I think the GP is making the claim that Avogadro's constant should be 1 (effectively eliminating it), not that there's no need to count
molecules.

jcranmer on Nov 16, 2018 | root | parent | next [–]


Avogadro's constant is not itself a heavily-used value in chemistry. Its derivation is obvious if you think in a different way:
You need to convert from mass to numbers of molecules, which means you need to divide it by the mass of a molecule. The
mass of a molecule is determined by the sum of the weights of each of the atoms, themselves the weights of their constituent
nucleons [1]. If you fix the weight of a nucleon to be 1 (that is, we measure in daltons), then computing the weight of a molecule
such as glucose (aka C₆H₁₂O₆) in daltons is a trivial formula. All you need is a periodic table that lists atomic weights, which is
every copy you find a chemist using. It's worth noting that the resulting molecular weights are going to be independent of
whatever measuring system you want to use [2], whether it be grams, ounces, alien flits, what have you.
Now you need to convert the mass of your substance into a count of "stuff-loads" of molecules. The simplest and most idiotic
thing to do is to define a "stuff-load" to be the amount of molecules in a unit mass if it weighs 1 dalton--in other words, you make
this formula be exactly one. In SI, the unit mass for this equation is grams and the "stuff-load" is the mole. If we were using US
ounces as the unit mass, we'd define an ounce-mole and use that instead of SI moles.
Put another way: we define a mole such that the constant in the computation of moles from molecular weight and mass is
exactly 1. Avogrado's constant itself is merely the inverse of the mass of a nucleon when expressed in grams.
[1] Okay, there's a lot more that goes on into the computation of mass. In terms of the mathematical error, though, other sources
of error (e.g., wrong isotopic ratio) are going to matter before these come up.
[2] Up to the slight adjustment (about ±1%) of what you consider the weight of a nucleon to actually be.

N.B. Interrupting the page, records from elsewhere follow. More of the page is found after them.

(** * Dashboard grid: state manager and grid/interaction engine

    A shallow embedding of [dashboard/js/state.js] (class [StateManager])
    and of the grid engine (class [GridManager], [grid.js]) of the
    dashboard, and the properties of the layout they maintain.

    Conventions of the embedding.
    - JavaScript numbers that hold grid coordinates are integers of [Z];
      the pixel arithmetic of the pointer handlers (a division followed
      by [Math.round]) is taken as already rounded, so a pointer event
      is given by its position or delta in grid cells.
    - An object whose fields may be missing is a record of [option]s;
      [a || d] on such a field is [Js.or_default]. An element of an
      imported [widgets] array is [null], [undefined] or a widget
      object.
    - The state manager on its own ([State], [Grid]) records each [emit]
      in an event log. The callbacks that the repository registers are
      run by [Page]: the engine's [updateWidgetElement], the
      [setConfig] of the widget's instance and the application's
      [widget-config-changed] listener, which calls [updateWidget] again
      from inside the [emit]. They write [config] and nothing else of a
      record. The debounced write to local storage, which the wildcard
      listener schedules, is in [Persist].
    - Of the DOM the embedding has the grid lines in the style of the
      element being resized, which [endResize] reads back through
      [getComputedStyle] and [parseInt] ([resize_element]). *)

From Stdlib Require Import ZArith Lia Bool Ascii String DecimalString DecimalNat DecimalZ.
From stdpp Require Import base list list_numbers strings gmap.

#[local] Open Scope string_scope.
#[local] Open Scope list_scope.
#[local] Open Scope Z_scope.

(** ** JavaScript values *)

Module Js.

(** [`${z}`] for an integer. *)
Definition int_to_string (z : Z) : string :=
  NilZero.string_of_int (Z.to_int z).

(** Truthiness of a possibly missing number: [undefined] and [0] are falsy. *)
Definition truthy_num (o : option Z) : bool :=
  match o with
  | Some v => negb (v =? 0)
  | None => false
  end.

(** [o || d] on a possibly missing number. *)
Definition or_default (o : option Z) (d : Z) : Z :=
  match o with
  | Some v => if v =? 0 then d else v
  | None => d
  end.

(** Truthiness of a string: only the empty string is falsy. *)
Definition truthy_str (s : string) : bool :=
  match s with
  | EmptyString => false
  | String _ _ => true
  end.

(** No ["-"] occurs in the string. *)
Fixpoint no_dash (s : string) : bool :=
  match s with
  | EmptyString => true
  | String c s' => negb (Ascii.eqb c "-") && no_dash s'
  end.

(** [Math.max(...l, 0)]. *)
Definition math_max0 (l : list Z) : Z := foldr Z.max 0 l.

(** [for (let i = lo; i < lo + n; i++) { ... return r ... }]: the first
    iteration whose body returns ends the loop. *)
Fixpoint for_return {A : Type} (n : nat) (i : Z) (body : Z → option A) : option A :=
  match n with
  | O => None
  | S n' =>
      match body i with
      | Some r => Some r
      | None => for_return n' (i + 1) body
      end
  end.

(** [for (let i = lo; i < lo + n && flag; i++) { if (!test i) flag = false }]
    started with the flag set: the value of the flag at loop exit. *)
Fixpoint for_flag (n : nat) (i : Z) (test : Z → bool) : bool :=
  match n with
  | O => true
  | S n' => if test i then for_flag n' (i + 1) test else false
  end.

(** A number that may be [NaN]. *)
Inductive Num : Type :=
| Finite (z : Z)
| NaN.

(** [a - b]. *)
Definition minus (a b : Num) : Num :=
  match a, b with
  | Finite a, Finite b => Finite (a - b)
  | _, _ => NaN
  end.

(** [a !== b], where [b] is a number that is not [NaN]. *)
Definition differs (a : Num) (b : Z) : bool :=
  match a with
  | Finite a => negb (a =? b)
  | NaN => true
  end.

(** The value of a digit in base 10 and in base 16. *)
Definition digit (c : ascii) : option Z :=
  let n := Z.of_N (N_of_ascii c) in
  if (48 <=? n) && (n <=? 57) then Some (n - 48) else None.

Definition hexDigit (c : ascii) : option Z :=
  let n := Z.of_N (N_of_ascii c) in
  if (48 <=? n) && (n <=? 57) then Some (n - 48)
  else if (65 <=? n) && (n <=? 70) then Some (n - 55)
  else if (97 <=? n) && (n <=? 102) then Some (n - 87)
  else None.

(** White space that [parseInt] skips. *)
Definition isSpace (c : ascii) : bool :=
  let n := Z.of_N (N_of_ascii c) in
  (n =? 32) || ((9 <=? n) && (n <=? 13)).

Fixpoint trimStart (s : string) : string :=
  match s with
  | String c r => if isSpace c then trimStart r else s
  | EmptyString => s
  end.

(** The number that the digits at the head of the string spell. *)
Fixpoint digits (base : Z) (value : ascii → option Z) (acc : Z) (s : string) : Z :=
  match s with
  | String c r =>
      match value c with
      | Some d => digits base value (base * acc + d) r
      | None => acc
      end
  | EmptyString => acc
  end.

(** [parseInt(s)]: white space is skipped, a sign is read, then the
    digits up to the first character that is not one (in base 16 after
    [0x] or [0X], in base 10 otherwise); [NaN] when no digit is there. *)
Definition parseInt (s : string) : Num :=
  let s := trimStart s in
  let '(negative, s) :=
    match s with
    | String "-" r => (true, r)
    | String "+" r => (false, r)
    | _ => (false, s)
    end in
  let '(base, value, s) :=
    match s with
    | String "0" (String "x" r) | String "0" (String "X" r) => (16, hexDigit, r)
    | _ => (10, digit, s)
    end in
  match s with
  | String c _ =>
      match value c with
      | Some _ => let n := digits base value 0 s in Finite (if negative : bool then - n else n)
      | None => NaN
      end
  | EmptyString => NaN
  end.

End Js.

(** ** Data model *)

(** A value of a widget configuration, opaque to the core. *)
Inductive ConfigValue : Type :=
| CString (s : string)
| CNumber (z : Z)
| CBool (b : bool).

Definition Config : Type := gmap string ConfigValue.
Definition Settings : Type := gmap string bool.

Record GridSettings : Type := mkGrid {
  cols : Z;
  rowHeight : Z;
  gap : Z
}.

(** A widget record of the canonical list. *)
Record Widget : Type := mkWidget {
  wid : string;
  wtype : string;
  wx : Z;
  wy : Z;
  ww : Z;
  wh : Z;
  wminimized : bool;
  wconfig : option Config
}.

(** The argument of [addWidget]: any field but the type tag may be missing. *)
Record WidgetData : Type := mkData {
  did : option string;
  dtype : string;
  dx : option Z;
  dy : option Z;
  dw : option Z;
  dh : option Z;
  dminimized : option bool;
  dconfig : option Config
}.

(** The argument of [updateWidget]: the fields the callers of the
    repository pass ([{x,y}], [{w}], [{h}], [{x,y,w,h}], [{minimized}],
    [{config}]). *)
Record Updates : Type := mkUpdates {
  ux : option Z;
  uy : option Z;
  uw : option Z;
  uh : option Z;
  uminimized : option bool;
  uconfig : option Config
}.

(** A widget of an imported layout: as a widget record, but the id may
    be missing. *)
Record LayoutWidget : Type := mkLayoutWidget {
  lid : option string;
  ltype : string;
  lx : Z;
  ly : Z;
  lw : Z;
  lh : Z;
  lminimized : bool;
  lconfig : option Config
}.

(** What [layoutData.widgets] may hold. *)
Inductive NonArray : Type :=
| JsNull
| JsBool (b : bool)
| JsNumber (z : Z)
| JsString (s : string)
| JsObject.

(** An element of the [widgets] array of a layout: [null] or
    [undefined], of which no property can be read, or a widget object. *)
Inductive LayoutElement : Type :=
| ElementNullish
| ElementWidget (widget : LayoutWidget).

Inductive WidgetsField : Type :=
| WidgetsMissing
| WidgetsNonArray (v : NonArray)
| WidgetsArray (l : list LayoutElement).

Record LayoutData : Type := mkLayout {
  l_grid : option GridSettings;
  l_widgets : WidgetsField;
  l_theme : option string;
  l_settings : option Settings;
  l_version : option string;
  l_exportedAt : option string
}.

(** [this.state]. The field [exportedAt] is not part of the default
    state: it appears once a layout that carries one has been imported
    (the import spreads every field of the layout into the state). *)
Record AppState : Type := mkState {
  grid : GridSettings;
  widgets : list Widget;
  theme : string;
  settings : Settings;
  version : string;
  exportedAt : option string
}.

(** [error.message] of what a [try] block caught: the text of an
    [Error] that the code throws itself, or the text the engine gives
    the [TypeError] of reading a property of [null] or [undefined]. *)
Inductive ErrorMessage : Type :=
| MessageText (text : string)
| TypeErrorText.

Inductive Event : Type :=
| widget_added (widget : Widget)
| widget_updated (widget old : Widget) (updates : Updates)
| widget_removed (widget : Widget)
| theme_changed (theme oldTheme : string)
| settings_updated (settings old : Settings)
| layout_imported (layout : LayoutData) (backup : AppState)
| import_error (message : ErrorMessage)
| layout_exported (layout : LayoutData)
| layout_reset (backup : AppState).

(** The state manager: its state and the events emitted so far, oldest
    first. *)
Record StateManager : Type := mkManager {
  state : AppState;
  emitted : list Event
}.

Definition set_widgets (ws : list Widget) (s : AppState) : AppState :=
  mkState (grid s) ws (theme s) (settings s) (version s) (exportedAt s).

Definition set_position (x y : Z) (w : Widget) : Widget :=
  mkWidget (wid w) (wtype w) x y (ww w) (wh w) (wminimized w) (wconfig w).

(** ** The state manager *)

Module State.

(** Source: [StateManager.getDefaultWidgets], state.js, line 45. *)
Definition getDefaultWidgets : list Widget :=
  [ mkWidget "clock-1" "clock" 0 0 3 2 false
      (Some (list_to_map [("title", CString "Clock"); ("format", CString "24h");
                          ("showAnalog", CBool false); ("timezone", CString "local")]));
    mkWidget "weather-1" "weather" 3 0 3 2 false
      (Some (list_to_map [("title", CString "Weather"); ("city", CString "New York");
                          ("units", CString "metric")]));
    mkWidget "pomodoro-1" "pomodoro" 6 0 3 2 false
      (Some (list_to_map [("title", CString "Pomodoro"); ("workDuration", CNumber 25);
                          ("breakDuration", CNumber 5)]));
    mkWidget "todo-1" "todo" 9 0 3 2 false
      (Some (list_to_map [("title", CString "Todo List")]));
    mkWidget "calendar-1" "calendar" 0 2 4 3 false
      (Some (list_to_map [("title", CString "Calendar")]));
    mkWidget "notes-1" "notes" 4 2 4 3 false
      (Some (list_to_map [("title", CString "Notes")]));
    mkWidget "stocks-1" "stocks" 8 2 4 3 false
      (Some (list_to_map [("title", CString "Stocks"); ("symbol", CString "AAPL")]));
    mkWidget "links-1" "links" 0 5 6 2 false
      (Some (list_to_map [("title", CString "Quick Links")]));
    mkWidget "quotes-1" "quotes" 6 5 3 2 false
      (Some (list_to_map [("title", CString "Quotes")]));
    mkWidget "system-1" "system" 9 5 3 2 false
      (Some (list_to_map [("title", CString "System")])) ].

(** Source: [StateManager.getDefaultState], state.js, line 24. *)
Definition getDefaultState : AppState :=
  mkState (mkGrid 12 60 8) getDefaultWidgets "system"
    (list_to_map [("autoSave", true); ("animations", true); ("notifications", true)])
    "1.0.0" None.
(** The detail of charmander answers 404, the type electric does not
    answer at all, the type ghost answers 503. *)
Definition api : Net := fun url =>
  if String.eqb url INDEX_URL then Response 200 (ListBody index)
  else if String.eqb url "p/1" then
    Response 200 (DetailBody "bulbasaur" 1 art
                             [type_of "grass"; type_of "poison"])
  else if String.eqb url "p/4" then Response 404 NotJson
  else if String.eqb url "p/25" then
    Response 200 (DetailBody "pikachu" 25 art [type_of "electric"])
  else if String.eqb url "p/46" then
    Response 200 (DetailBody "paras" 46 art [type_of "bug"; type_of "grass"])
  else if String.eqb url "p/94" then
    Response 200 (DetailBody "gengar" 94 art
                             [type_of "ghost"; type_of "poison"])
  else if String.eqb url "p/150" then
    Response 200 (DetailBody "mewtwo" 150 art [type_of "psychic"])
  else if String.eqb url "p/151" then
    Response 200 (DetailBody "mew" 151 art [type_of "psychic"])
  else if String.eqb url "t/grass" then
    Response 200 (TypeBody ["flying"; "poison"; "bug"; "fire"; "ice"])
  else if String.eqb url "t/poison" then
    Response 200 (TypeBody ["ground"; "psychic"])
  else if String.eqb url "t/bug" then
    Response 200 (TypeBody ["flying"; "rock"; "fire"])
  else if String.eqb url "t/psychic" then
    Response 200 (TypeBody ["bug"; "ghost"; "dark"])
  else if String.eqb url "t/electric" then NetworkError
  else if String.eqb url "t/ghost" then Response 503 NotJson
  else Response 404 NotJson.

(** A remote API that answers every request with status 500. *)
Definition down : Net := fun _ => Response 500 NotJson.

Definition bulbasaur_detail : PokemonDetail.t :=
  PokemonDetail.mk "bulbasaur" 1 art [type_of "grass"; type_of "poison"]
                   ["flying"; "poison"; "bug"; "fire"; "ice"; "ground";
                    "psychic"].

Definition paras_detail : PokemonDetail.t :=
  PokemonDetail.mk "paras" 46 art [type_of "bug"; type_of "grass"]
                   ["flying"; "rock"; "fire"; "poison"; "bug"; "ice"].

Definition gengar_detail : PokemonDetail.t :=
  PokemonDetail.mk "gengar" 94 art [type_of "ghost"; type_of "poison"]
                   ["ground"; "psychic"].

Definition mew_detail : PokemonDetail.t :=
  PokemonDetail.mk "mew" 151 art [type_of "psychic"]
                   ["bug"; "ghost"; "dark"].

Definition mewtwo_detail : PokemonDetail.t :=
  PokemonDetail.mk "mewtwo" 150 art [type_of "psychic"]
                   ["bug"; "ghost"; "dark"].

(** A record whose name, as the remote API spelled it, is capitalised. *)
Definition Mew_detail : PokemonDetail.t :=
  PokemonDetail.mk "Mew" 151 art [type_of "psychic"]
                   ["bug"; "ghost"; "dark"].

(** A page that shows the capitalised record, with mewtwo in the index. *)
Definition showing_Mew : State :=
  {| allPokemonUrls := [Pokemon.mk "mewtwo" "p/150"]; index_ref := 1;
     pokemonDetails := [Mew_detail]; searchTerm := "";
     loading := false; error := None |}.


(** A page that shows bulbasaur only, with the whole index loaded. *)
Definition showing_bulbasaur : State :=
  {| allPokemonUrls := index; index_ref := 1;
     pokemonDetails := [bulbasaur_detail]; searchTerm := "";
     loading := false; error := None |}.

End Sample.

(** ** The card, [src/pokemonCard.tsx] *)

Definition DEFAULT_TYPE_COLOR : string := "bg-gray-300 text-gray-800".

(** [getTypeColorClass], lines 29-68: a [switch] on the type name. *)
Definition getTypeColorClass (type : string) : string :=
  if String.eqb type "normal" then "bg-gray-400 text-gray-900"
  else if String.eqb type "fire" then "bg-red-500 text-white"
  else if String.eqb type "water" then "bg-blue-500 text-white"
  else if String.eqb type "grass" then "bg-green-500 text-white"
  else if String.eqb type "electric" then "bg-yellow-400 text-gray-900"
  else if String.eqb type "ice" then "bg-blue-200 text-blue-800"
  else if String.eqb type "fighting" then "bg-orange-700 text-white"
  else if String.eqb type "poison" then "bg-purple-500 text-white"
  else if String.eqb type "ground" then "bg-yellow-700 text-white"
  else if String.eqb type "flying" then "bg-indigo-400 text-white"
  else if String.eqb type "psychic" then "bg-pink-500 text-white"
  else if String.eqb type "bug" then "bg-lime-500 text-white"
  else if String.eqb type "rock" then "bg-stone-500 text-white"
  else if String.eqb type "ghost" then "bg-violet-700 text-white"
  else if String.eqb type "dragon" then "bg-indigo-700 text-white"
  else if String.eqb type "steel" then "bg-gray-600 text-white"
  else if String.eqb type "fairy" then "bg-pink-300 text-white"
  else DEFAULT_TYPE_COLOR.

(** The labels of the [case]s of [getTypeColorClass]. *)
Definition case_labels : list string :=
  ["normal"; "fire"; "water"; "grass"; "electric"; "ice"; "fighting";
   "poison"; "ground"; "flying"; "psychic"; "bug"; "rock"; "ghost";
   "dragon"; "steel"; "fairy"].

(** The [sprites] object as the card reads it.  [official_artwork] is
    [sprites.other?.["official-artwork"]?.front_default]: [None] when a
    link of the chain is undefined. *)
Module CardSprites.
Record t : Type := mk {
  front_default : string;
  official_artwork : option string
}.
End CardSprites.

(** The [pokemon] property of the card, lines 4-27. *)
Module CardProps.
Record t : Type := mk {
  name : string;
  id : Z;
  sprites : CardSprites.t;
  types : list TypeSlot.t;
  weaknesses : list string;
  pokemon_name : option string;
  form_name : option string
}.
End CardProps.

(** A [span] of the card: its React key, its classes and its text. *)
Module Badge.
Record t : Type := mk { key : string; className : string; text : string }.
End Badge.

Module Card.
Record t : Type := mk {
  title : string;                  (* the [h2], lines 82-84 *)
  img_src : string;                (* line 86 *)
  img_alt : string;                (* line 87 *)
  type_badges : list Badge.t;      (* lines 93-102 *)
  weakness_badges : list Badge.t;  (* lines 109-116 *)
  no_data : bool                   (* line 118 *)
}.
End Card.

Definition BADGE_CLASSES : string :=
  "px-2 py-1 text-xs font-semibold rounded-full ".

(** A string in a condition: the empty string is falsy. *)
Definition truthy (o : option string) : bool :=
  match o with
  | Some v => negb (String.eqb v "")
  | None => false
  end.

(** An optional string spliced into a template literal. *)
Definition spliced (o : option string) : string :=
  match o with
  | Some v => v
  | None => "undefined"
  end.

(** [PokemonCard], lines 70-123. *)
Definition PokemonCard (pokemon : CardProps.t) : Card.t :=
  let displayName :=
    if truthy (CardProps.form_name pokemon)
       && negb (String.eqb (spliced (CardProps.form_name pokemon)) "default")
    then String.append (spliced (CardProps.pokemon_name pokemon))
           (String.append " ("
              (String.append (spliced (CardProps.form_name pokemon)) ")"))
    else CardProps.name pokemon in
  let imageUrl :=
    if truthy (CardSprites.official_artwork (CardProps.sprites pokemon))
    then spliced (CardSprites.official_artwork (CardProps.sprites pokemon))
    else CardSprites.front_default (CardProps.sprites pokemon) in
  {| Card.title := displayName;
     Card.img_src := imageUrl;
     Card.img_alt := displayName;
     Card.type_badges :=
       map (fun typeInfo =>
              let n := TypeRef.name (TypeSlot.type typeInfo) in
              Badge.mk n (String.append BADGE_CLASSES (getTypeColorClass n)) n)
           (CardProps.types pokemon);
     Card.weakness_badges :=
       if 0 <? length (CardProps.weaknesses pokemon)
       then map (fun weakness =>
                   Badge.mk weakness
                     (String.append BADGE_CLASSES "bg-red-200 text-red-800")
                     weakness)
                (CardProps.weaknesses pokemon)
       else [];
     Card.no_data := negb (0 <? length (CardProps.weaknesses pokemon)) |}.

maccam94 on Nov 16, 2018 | root | parent | prev | next [–]


An Avogadro's constant number of molecules is one mole. One mole of hydrogen has much less mass than one mole of iron.
You have to choose an arbitrary mass of a single element as the base quantity. Hydrogen might be the best theoretically, it's just
a proton and an electron, but it is tricky to work with because it's a gas at room temperature. So instead the mole has been
defined as the number of molecules in a specific mass of carbon-12.

mbreese on Nov 16, 2018 | root | parent | next [–]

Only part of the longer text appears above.